Cyrendex
Cyrendex

Reputation: 61

Relative path leading to the wrong file in C#

I have a text file called GameSettings.txt which has the absolute path of:

C:\Users\User\Source\Repos\CLIBattleships\CLIBattleships\General\GameSettings.txt

When I try to get its relative path to prevent issues when the project is running from another computer by doing:

private static StreamReader sr = new StreamReader(@"General\GameSettings.txt");

It returns this path instead:

C:\Users\User\Source\Repos\CLIBattleships\CLIBattleships\bin\Debug\netcoreapp3.1\General\GameSettings.txt

I looked up a few similar questions asked here, and the answers suggested that the directory executable is in is different from the current directory.

The few upvoted answers were:

string filePath = System.IO.Path.GetFullPath("TestFile.txt"); 
StreamReader sr = new StreamReader(filePath);

and

string dir = System.IO.Path.GetDirectoryName(System.Reflection.Assembly.GetExecutingAssembly().Location);

string file = dir + @"\TestDir\TestFile.txt";
// then use file as a parameter for the StreamReader

Both of them lead to the same, wrong (at least contextually wrong) relative path. Please help.

Upvotes: 1

Views: 2320

Answers (1)

Nikola Rasic
Nikola Rasic

Reputation: 75

Building the project compiles your code and copies the files into the bin folder. Building and running in "Debug" preset(default) will output your files into bin/Debug/netcoreapp3.1/ folder. Here is where your .exe lies and where its relative path is situated.
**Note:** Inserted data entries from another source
(* ===== verification/Bisect.v ===== *)
(** Python's [bisect.insort]: the binary search with its comparison, and
    insertion into a list sorted by it.  The order is given by its [<] as a
    boolean function and need only behave on the elements satisfying [P]
    (elements of mixed kinds may compare in odd ways). *)

From S2P Require Import Prelude.

Section Bisect.
Context {A : Type} (lt : A → A → bool).

(** The loop of [bisect_right]; each round makes [hi - lo] smaller, so the
    length of the list is enough fuel. *)
Fixpoint bisect_loop (fuel : nat) (a : list A) (x : A) (lo hi : nat) : nat :=
  match fuel with
  | O => lo
  | S fuel =>
      if bool_decide (lo < hi)%nat then
        let mid := ((lo + hi) `div` 2)%nat in
        match a !! mid with
        | Some y => if lt x y then bisect_loop fuel a x lo mid else bisect_loop fuel a x (S mid) hi
        | None => lo
        end
      else lo
  end.

Definition bisect_right (a : list A) (x : A) : nat := bisect_loop (length a) a x 0 (length a).

Definition insort (a : list A) (x : A) : list A :=
  let i := bisect_right a x in take i a ++ x :: drop i a.

(** [if a and x > a[-1]: a.append(x)  else: insort(a, x)], as the code has it *)
Definition append_or_insort (a : list A) (x : A) : list A :=
  match last a with
  | Some y => if lt y x then a ++ [x] else insort a x
  | None => insort a x
  end.

Lemma insort_perm a x : insort a x ≡ₚ x :: a.
Proof. unfold insort. by rewrite <-Permutation_middle, take_drop. Qed.

Lemma append_or_insort_perm a x : append_or_insort a x ≡ₚ x :: a.
Proof.
  unfold append_or_insort. destruct (last a) as [y|]; [destruct (lt y x)|]; try apply insort_perm.
  by rewrite Permutation_app_comm.
Qed.

Lemma append_or_insort_length a x : length (append_or_insort a x) = S (length a).
Proof. by rewrite append_or_insort_perm. Qed.

(** ** Sorted lists *)

Definition le (x y : A) : Prop := lt y x = false.

Context (P : A → Prop).
Context (Htrans : ∀ x y z, P x → P y → P z → le x y → le y z → le x z).
Context (Hasym : ∀ x y, P x → P y → lt x y = true → lt y x = false).

Definition sorted (a : list A) : Prop := Forall P a ∧ StronglySorted le a.

Lemma sorted_lookup a i j x y : StronglySorted le a → (i < j)%nat → a !! i = Some x → a !! j = Some y → le x y.
Proof.
  intros Hs. revert i j. induction Hs as [|z a Hs IH Hz]; intros i j Hij Hi Hj; [done|].
  destruct i as [|i], j as [|j]; simplify_eq/=; [lia| |lia|].
  - by eapply Forall_lookup_1.
  - eapply (IH i j); [lia|done|done].
Qed.

Lemma bisect_loop_spec fuel a x lo hi :
  sorted a → P x → (hi - lo ≤ fuel)%nat → (lo ≤ hi ≤ length a)%nat →
  (∀ i y, (i < lo)%nat → a !! i = Some y → lt x y = false) →
  (∀ i y, (hi ≤ i)%nat → a !! i = Some y → lt x y = true) →
  let k := bisect_loop fuel a x lo hi in
  (∀ i y, (i < k)%nat → a !! i = Some y → lt x y = false) ∧
  (∀ i y, (k ≤ i)%nat → a !! i = Some y → lt x y = true).
Proof.
  intros [HP Hs] Hx. rewrite Forall_lookup in HP.
  revert lo hi. induction fuel as [|fuel IH]; intros lo hi Hf Hb Hlo Hhi; cbn [bisect_loop].
  { split; [done|]. intros i y Hi. apply Hhi. lia. }
  case_bool_decide as Hlt; [|split; [done|]; intros i y Hi; apply Hhi; lia].
  assert (lo ≤ (lo + hi) `div` 2 < hi)%nat as Hmid.
  { split; [apply Nat.div_le_lower_bound; lia|apply Nat.Div0.div_lt_upper_bound; lia]. }
  set (mid := ((lo + hi) `div` 2)%nat) in *.
  destruct (lookup_lt_is_Some_2 a mid) as [y Hy]; [lia|]. rewrite Hy.
  destruct (lt x y) eqn:E; apply IH; try lia; try done.
  - intros i z Hi Hz. destruct (decide (i = mid)) as [->|]; [by simplify_eq|].
    destruct (lt x z) eqn:Ez; [done|]. exfalso. assert (le y x) as Hyx; [|unfold le in Hyx; congruence].
    apply (Htrans y z x); eauto. apply (sorted_lookup a mid i); [done|lia|done|done].
  - intros i z Hi Hz. destruct (decide (i = mid)) as [->|]; [by simplify_eq|].
    apply (Htrans z y x); eauto. apply (sorted_lookup a i mid); [done|lia|done|done].
Qed.

Lemma sorted_app_le a b : StronglySorted le a → StronglySorted le b →
  (∀ x y, x ∈ a → y ∈ b → le x y) → StronglySorted le (a ++ b).
Proof.
  intros Ha Hb. induction Ha as [|x a Ha IH Hx]; intros H; simpl; [done|].
  constructor; [apply IH; set_solver|]. apply Forall_app. split; [done|].
  apply Forall_forall. intros y Hy. apply H; set_solver.
Qed.

Lemma sorted_take_drop n a : StronglySorted le a → StronglySorted le (take n a) ∧ StronglySorted le (drop n a).
Proof.
  intros Ha. revert n. induction Ha as [|x a Ha IH Hx]; intros [|n]; simpl; try by repeat constructor.
  destruct (IH n) as [Ht Hd]. split; [|done]. constructor; [done|]. by apply Forall_take.
Qed.

Lemma insort_sorted a x : sorted a → P x → sorted (insort a x).
Proof.
  intros Ha Hx. destruct (bisect_loop_spec (length a) a x 0 (length a) Ha Hx) as [Hlo Hhi]; [lia|lia|lia| |].
  { intros i y Hi Hy. apply lookup_lt_Some in Hy. lia. }
  destruct Ha as [HP Hs]. split; [rewrite insort_perm; by constructor|].
  unfold insort, bisect_right. set (k := bisect_loop _ _ _ _ _) in *.
  destruct (sorted_take_drop k a Hs) as [Ht Hd]. rewrite Forall_forall in HP.
  apply sorted_app_le; [done| |].
  - constructor; [done|]. apply Forall_forall. intros y Hy.
    apply list_elem_of_lookup in Hy as [i Hi]. rewrite lookup_drop in Hi.
    apply Hasym; [done|apply HP; by eapply list_elem_of_lookup_2|]. eapply Hhi; [|done]. lia.
  - intros y z Hy Hz. apply list_elem_of_lookup in Hy as [i Hi].
    apply lookup_take_Some in Hi as [Hi Hik]. assert (le y x) as Hyx by (by eapply Hlo).
    apply elem_of_cons in Hz as [->|Hz]; [done|].
    apply list_elem_of_lookup in Hz as [j Hj]. rewrite lookup_drop in Hj.
    eapply (sorted_lookup a i (k + j)); [done|lia|done|done].
Qed.

Lemma append_or_insort_sorted a x : sorted a → P x → sorted (append_or_insort a x).
Proof.
  intros Ha Hx. unfold append_or_insort. destruct (last a) as [y|] eqn:El; [|by apply insort_sorted].
  destruct (lt y x) eqn:E; [|by apply insort_sorted]. destruct Ha as [HP Hs].
  split; [apply Forall_app; split; [done|by constructor]|].
  rewrite Forall_forall in HP. assert (y ∈ a) as Hya by (by apply last_Some_elem_of).
  apply sorted_app_le; [done|repeat constructor|]. intros z w Hz ->%list_elem_of_singleton.
  assert (le y x) as Hyx by (by apply Hasym; auto).
  apply list_elem_of_lookup in Hz as [i Hi]. pose proof El as El'. rewrite last_lookup in El'.
  destruct (decide (i = pred (length a))) as [->|Hne]; [by simplify_eq|].
  apply (Htrans z y x); auto. { apply HP. by eapply list_elem_of_lookup_2. }
  apply lookup_lt_Some in Hi as Hl. eapply (sorted_lookup a i (pred (length a))); [done|lia|done|done].
Qed.

Lemma sorted_tail a : sorted a → sorted (tail a).
Proof. intros [HP Hs]. destruct Hs as [|x a Hs]; [split; [done|constructor]|]. apply Forall_cons in HP as [? ?]. by split. Qed.

End Bisect.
Now, for your specific problem, a dirty way to fix this is to use .. inside relative path. This will get you to the root of current directory. Say you state "../../file.txt" as a path. This will look for the file.txt inside the bin folder. BUT - that is not how you should solve this issue. I just wanted to mention this as it's a useful detail to know and there are situations where you can use this to your advantage.
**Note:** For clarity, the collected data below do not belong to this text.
(** ** Lookup by name *)

(** The keyword arguments are attributes of workers. *)
Definition get_or_create_worker (hostname : string) (kwargs : attrs) : M (worker * bool) :=
  do! ws := eget workers in
  match dict_get ws hostname with
  | Some w =>
      let w := match kwargs with [] => w | _ => worker_update w kwargs end in
      run! emodify (set_workers (dict_set (lru_touch ws hostname) hostname w)) in
      eret (w, false)
  | None =>
      let w := worker_update (Worker hostname) kwargs in
      run! emodify (set_workers (lru_set max_workers_in_memory ws hostname w)) in
      eret (w, true)
  end.

Definition new_task (uuid : string) : M task :=
  do! n := eget next_oid in
  run! emodify (set_next (S n)) in
  let t := Task n uuid in
  run! emodify (λ s, set_tasks (lru_set max_tasks_in_memory (tasks s) uuid t) s) in
  eret t.

Definition get_or_create_task (uuid : string) : M (task * bool) :=
  do! ts := eget tasks in
  match dict_get ts uuid with
  | Some t => run! emodify (set_tasks (lru_touch ts uuid)) in eret (t, false)
  | None => do! t := new_task uuid in eret (t, true)
  end.

(** ** Events of workers *)

Inductive result :=
| RNone
| RHandler (subject : string)
| RWorker (w : worker) (created : bool) (subject : string)
| RTask (uuid : string) (created : bool) (subject : string).

(** Changes to a worker or task object that is in the cache *)
Definition put_worker (hostname : string) (w : worker) : M () :=
  emodify (λ s, match dict_get (workers s) hostname with
                | Some _ => set_workers (dict_set (workers s) hostname w) s
                | None => s
                end).
Definition modify_task (uuid : string) (f : task → task) : M () :=
  emodify (λ s, match dict_get (tasks s) uuid with
                | Some t => set_tasks (dict_set (tasks s) uuid (f t)) s
                | None => s
                end).

Definition new_worker (hostname : string) : M worker :=
  run! emodify (λ s, set_workers (lru_set max_workers_in_memory (workers s) hostname (Worker hostname)) s) in
  eret (Worker hostname).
I suggest adding your file either to project resources or as a plain file. Then, as somebody already mentioned, you can set that file as content and make the visual studio copy its contents to the output folder. That way, the file will be copied to the same directory where the executable lies, and your path to it will literally be just the name of the file.

Using the project resources, however, will not expose the files to the file system.